How the vaccine works

The experimental Moderna vaccine is built from genetic material taken directly from a patient’s own tumor. Scientists identify DNA mutations in the cancer cells that cause unique proteins — called neoantigens to form on the cells’ surfaces. The vaccine trains the immune system’s T-cells to recognize and attack those proteins, hunting down any lingering cancer cells after surgery and destroying new ones as they appear.

Each vaccine targets 34 of the most promising neoantigens specific to that patient’s tumor.

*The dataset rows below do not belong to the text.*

(** The part of a log that is about one request. *)
Definition entries (i : nat) (log : list (nat * dev_op * dev_out)) : list (dev_op * dev_out) :=
  (λ e, (e.1.2, e.2)) <$> filter (λ e, e.1.1 = i) log.

Lemma entries_app i a b : entries i (a ++ b) = entries i a ++ entries i b.
Proof. unfold entries. by rewrite filter_app, fmap_app. Qed.

Lemma entries_own i ops : entries i ((λ x, (i, x.1, x.2)) <$> ops) = ops.
Proof.
  unfold entries. induction ops as [|[op out] ops IH]; [done|].
  rewrite fmap_cons, filter_cons_True by done. rewrite fmap_cons, IH. done.
Qed.

Lemma entries_other i j ops : i ≠ j → entries j ((λ x, (i, x.1, x.2)) <$> ops) = [].
Proof.
  intros Hij. unfold entries. induction ops as [|[op out] ops IH]; [done|].
  rewrite fmap_cons, filter_cons_False by done. exact IH.
Qed.

Lemma slice_splice_same p b d n : 0 <= b → len d = n → b + n <= len p → slice b (b + n) (splice p b d) = d.
Proof.
  intros Hb Hd Hp. apply at_ext. intros x. pose proof (len_nonneg d). rewrite at_slice_in; [|lia|lia|rewrite len_splice; lia].
  rewrite at_splice by lia. destruct (Z.leb_spec 0 x), (Z.ltb_spec x (b + n - b)); cbn [andb].
  - destruct (Z.leb_spec b (b + x)), (Z.ltb_spec (b + x) (b + len d)); try lia. cbn. f_equal. lia.
  - unfold at_. destruct (Z.ltb_spec x 0); [lia|]. symmetry. apply lookup_ge_None_2. unfold len in *. lia.
  - unfold at_. by destruct (Z.ltb_spec x 0); [|lia].
  - unfold at_. by destruct (Z.ltb_spec x 0); [|lia].
Qed.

Once ready — typically four to six weeks after surgery — patients receive up to nine doses spaced about three weeks apart, timed to align with their immunotherapy treatments.

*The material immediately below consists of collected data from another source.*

Lemma fetcher_moves m c j s f :
  inv m c → ck_sessions c !! j = Some (s, f) → done_ s = false → ∃ c', moves object minReadKB c c'.
Proof using Hbs Hsize Hgeo Hread Hsmall.
  intros Hi Hj Hd. pose proof (iv_sessions _ _ Hi _ _ _ Hj) as Hs. destruct (session_facts _ _ _ Hs) as [Hl Ht].
  pose proof (co_mmap _ _ (iv_cache _ _ Hi)) as Hmm. cbn in Hmm.
  assert (Go : ∀ a, a ≠ Panics → is_Some (fetcher_step object minReadKB a c j s f) →
    ∃ c', moves object minReadKB c c').
  { intros a Ha [c' Hc']. exists c'. by eapply mv_fetcher. }
  destruct Hs as (_ & _ & _ & Hf).
  destruct f as [| |t|t err| | |e| |]; try (apply (Go Proceed); [done|cbn; by eexists]); try congruence.
  - apply (Go Proceed); [done|]. cbn. rewrite Hmm. destruct (_ || _); by eexists.
  - destruct (Z.lt_ge_cases t (chunkLen s)) as [Hlt|Hge].
    + assert (Hb : bs <= readBatch minReadKB c < 2 ^ 62) by (unfold readBatch; rewrite (iv_bs _ _ Hi); lia).
      set (n := Z.min (t + readBatch minReadKB c) (chunkLen s) - t).
      apply (Go (Delivers n)); [done|]. cbn. rewrite i64_id by (unfold_int; lia). rewrite Hmm.
      fold n. destruct (Z.ltb_spec t (chunkLen s)), (Z.leb_spec 0 n), (Z.leb_spec n n);
        try (unfold n in *; lia). by eexists.
    + apply (Go Proceed); [done|]. cbn. destruct (Z.ltb_spec t (chunkLen s)); [lia|]. by eexists.
  - apply (Go Proceed); [done|]. cbn. destruct err; [|by eexists]. destruct (_ <=? t); by eexists.
Qed.

Lemma reader_moves m c i q :
  inv m c → ck_readers c !! i = Some q → returned q = false → ∃ c', moves object minReadKB c c'.
Proof using Hbs Hsize Hgeo Hread Hsmall.
  intros Hi Hq Hret. destruct (iv_readers _ _ Hi _ _ Hq) as [_ Hr].
  assert (Go : is_Some (reader_step c i q) → ∃ c', moves object minReadKB c c').
  { intros [c' Hc']. exists c'. by eapply mv_reader. }
  unfold returned in Hret. unfold reader_step in Go.
  destruct (r_pc q) as [|cur|cur ce eb sb lb s|cur ce b lb s| |] eqn:Hpc; try done.
  - apply Go. destruct (cSlice _ _ _) as [b|[]]; by eexists.
  - apply Go. destruct (_ <? _); [|by eexists]. destruct (locateChunk _ _ _) as [[co cl]|e]; [|by eexists].
    destruct (getOrCreateSession _ _ _) as [c1 [s|]]; by eexists.
  - destruct Hr as (_ & _ & (x & f & Hs & _) & _). apply Go. rewrite Hs. destruct (Z.leb eb (bytesReady x)); by eexists.
  - destruct Hr as (_ & _ & (x & f & Hs & _) & _). rewrite Hs in Go. destruct (_ && _); [|apply Go; by eexists].
    destruct (registerAndWait c x b) eqn:Ew; [apply Go; by eexists..|].
    apply (fetcher_moves _ _ _ _ _ Hi Hs). unfold registerAndWait in Ew. destruct (done_ x); [|done].
    repeat case_match; done.
  - apply Go. destruct (sliceDirect _ _ _); by eexists.
Qed.
End invariant.

(** An object cut every [fs] bytes. *)
Definition even_chunk (fs size x : Z) : Z * Z := (x / fs * fs, Z.min fs (size - x / fs * fs)).

Lemma even_chunk_geometry fs bs size : 0 < fs → 0 < bs → (bs | fs) → geometry bs size (even_chunk fs size).
Proof.
  intros Hpos Hbs [k Hk].
  assert (Hm : ∀ i, (i * fs) mod bs = 0).
  { intros i. rewrite Hk, Z.mul_assoc. by apply Z.mod_mul, Z.neq_sym, Z.lt_neq. }
  split; cbn [even_chunk fst snd]; intros x.
  - intros Hx. pose proof (block_of x fs Hpos).
    pose proof (Z.mul_nonneg_nonneg (x / fs) fs ltac:(apply Z.div_pos; lia) ltac:(lia)). lia.
  - intros _. apply Hm.
  - intros Hx. destruct (Z.le_gt_cases fs (size - x / fs * fs)); [left|right; lia].
    rewrite Z.min_l by lia. replace (_ + fs) with ((x / fs + 1) * fs) by ring. apply Hm.
  - intros y Hx Hy. assert (y / fs = x / fs) as E; [|unfold even_chunk; by rewrite E].
    symmetry. apply (Z.div_unique_pos y fs _ (y - x / fs * fs)); lia.
Qed.

(** The pieces of an uncompressed object: blocks divide the chunk size. *)
Definition memory_chunk : Z → Z → Z * Z := even_chunk MemoryChunkSize.

Lemma memory_chunk_geometry bs size : 0 < bs → (bs | MemoryChunkSize) → geometry bs size (memory_chunk size).
Proof. apply even_chunk_geometry. unfold MemoryChunkSize. lia. Qed.

Lemma request_uncompressed size off n ft :
  0 <= off → 0 < n → off + n <= size → IsCompressed ft = false → request_ok size (memory_chunk size) off n ft.
Proof.
  intros Ho Hn Hle Hft. split_and!; try done. intros x r Hx. unfold locateChunk. rewrite Hft.
  intros [= <-]. unfold memory_chunk, even_chunk. by rewrite Z.quot_div_nonneg by (unfold MemoryChunkSize; lia).
Qed.

(** ** Properties *)

(** A schedule, to run concrete interleavings: which reader moves, or which
    session and with what answer. *)
Inductive turn := Reader (i : nat) | Fetch (j : nat) (a : answer).

Definition take_turn `{Bitmap B} (object : bytes) (minReadKB : Z) (t : turn) (c : Chunker B) : option (Chunker B) :=
  match t with
  | Reader i => q ← ck_readers c !! i; reader_step c i q
  | Fetch j Panics => None
  | Fetch j a => '(s, f) ← ck_sessions c !! j; fetcher_step object minReadKB a c j s f
  end.

Fixpoint run_turns `{Bitmap B} (object : bytes) (minReadKB : Z) (ts : list turn) (c : Chunker B) : option (Chunker B) :=
  match ts with
  | [] => Some c
  | t :: ts => c ← take_turn object minReadKB t c; run_turns object minReadKB ts c
  end.

Lemma run_turns_moves `{Bitmap B} object minReadKB ts c c' :
  run_turns object minReadKB ts c = Some c' → rtc (moves object minReadKB) c c'.
Proof.
  revert c. induction ts as [|t ts IH]; intros c; cbn [run_turns]; [intros [= <-]; constructor|].
  intros (c1 & Ht & Hr)%bind_Some. eapply rtc_l; [|by apply IH].
  destruct t as [i|j a]; cbn in Ht.
  - apply bind_Some in Ht as (q & Hq & Hs). by eapply mv_reader.
  - destruct a; try done; apply bind_Some in Ht as ([s f] & Hj & Hs); (eapply mv_fetcher; [exact Hj| |exact Hs]; discriminate).
Qed.

(** C23. Concurrent readers of one object see its bytes: when every reader
    locates chunks the same way (one partition of the object at block
    boundaries, see [geometry]), then in every state any interleaving of
    readers, fetches, failures, panics, cancellations and a close can reach, a
    [Slice] that has returned without error has returned the bytes of the
    object for its range. *)
Theorem Slice_serves_object `{Bitmap B} object minReadKB bs chunk_of file readers (c : Chunker B) i q b :
  0 < bs < 2 ^ 31 → 0 < len object <= bs * (2 ^ 32 - 1) → minReadKB * 1024 < 2 ^ 62 →
  geometry bs (len object) chunk_of → len file = len object →
  Forall (λ '(off, n, ft), request_ok (len object) chunk_of off n ft) readers →
  rtc (step object minReadKB) (NewChunker object bs file readers) c →
  ck_readers c !! i = Some q → r_pc q = RDone (Ok b) →
  b = slice (r_off q) (r_off q + r_len q) object.
Proof.
  intros Hbs Hsize Hread Hgeo Hfile Hreq Hsteps Hq Hpc.
  destruct (steps_inv object minReadKB bs chunk_of Hbs Hsize Hgeo Hread file _ c
    (NewChunker_inv object bs chunk_of Hbs Hsize file readers Hfile Hreq) Hsteps) as [m Hi].
  destruct (iv_readers _ _ _ _ _ Hi _ _ Hq) as [_ Hr]. by rewrite Hpc in Hr.
Qed.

Dr. Jordan Winter, Chief of Surgical Oncology at University Hospitals Seidman Cancer Center, said the science behind the combination makes sense.

“The RNA vaccine is designed to overexpress these abnormal proteins in the tumor and allow the body to present these foreign proteins to the immune system,” Winter explained. “The immunotherapy itself brings those immune cells to the tumor. The combination of those two immunologic strategies work very well.”

In other words, the vaccine identifies the target — and the immunotherapy mobilizes the attack.

The results

In the clinical trial, 157 patients with at least Stage 3 melanoma — meaning the cancer had already spread to nearby lymph nodes or skin — were divided into two groups. Fifty received the standard treatment of surgery followed by immunotherapy. The remaining 107 also received the personalized vaccine.

After five years, nearly 70% of patients in the vaccine group remained cancer-free, compared to 49% in the standard treatment group. Adding the vaccine also cut the risk of the cancer spreading by nearly 60%.

Patients in the vaccine group also reported a better quality of life during treatment. Side effects were mild — similar to those from a COVID-19 vaccine, including chills and headaches — and lasted only a few days.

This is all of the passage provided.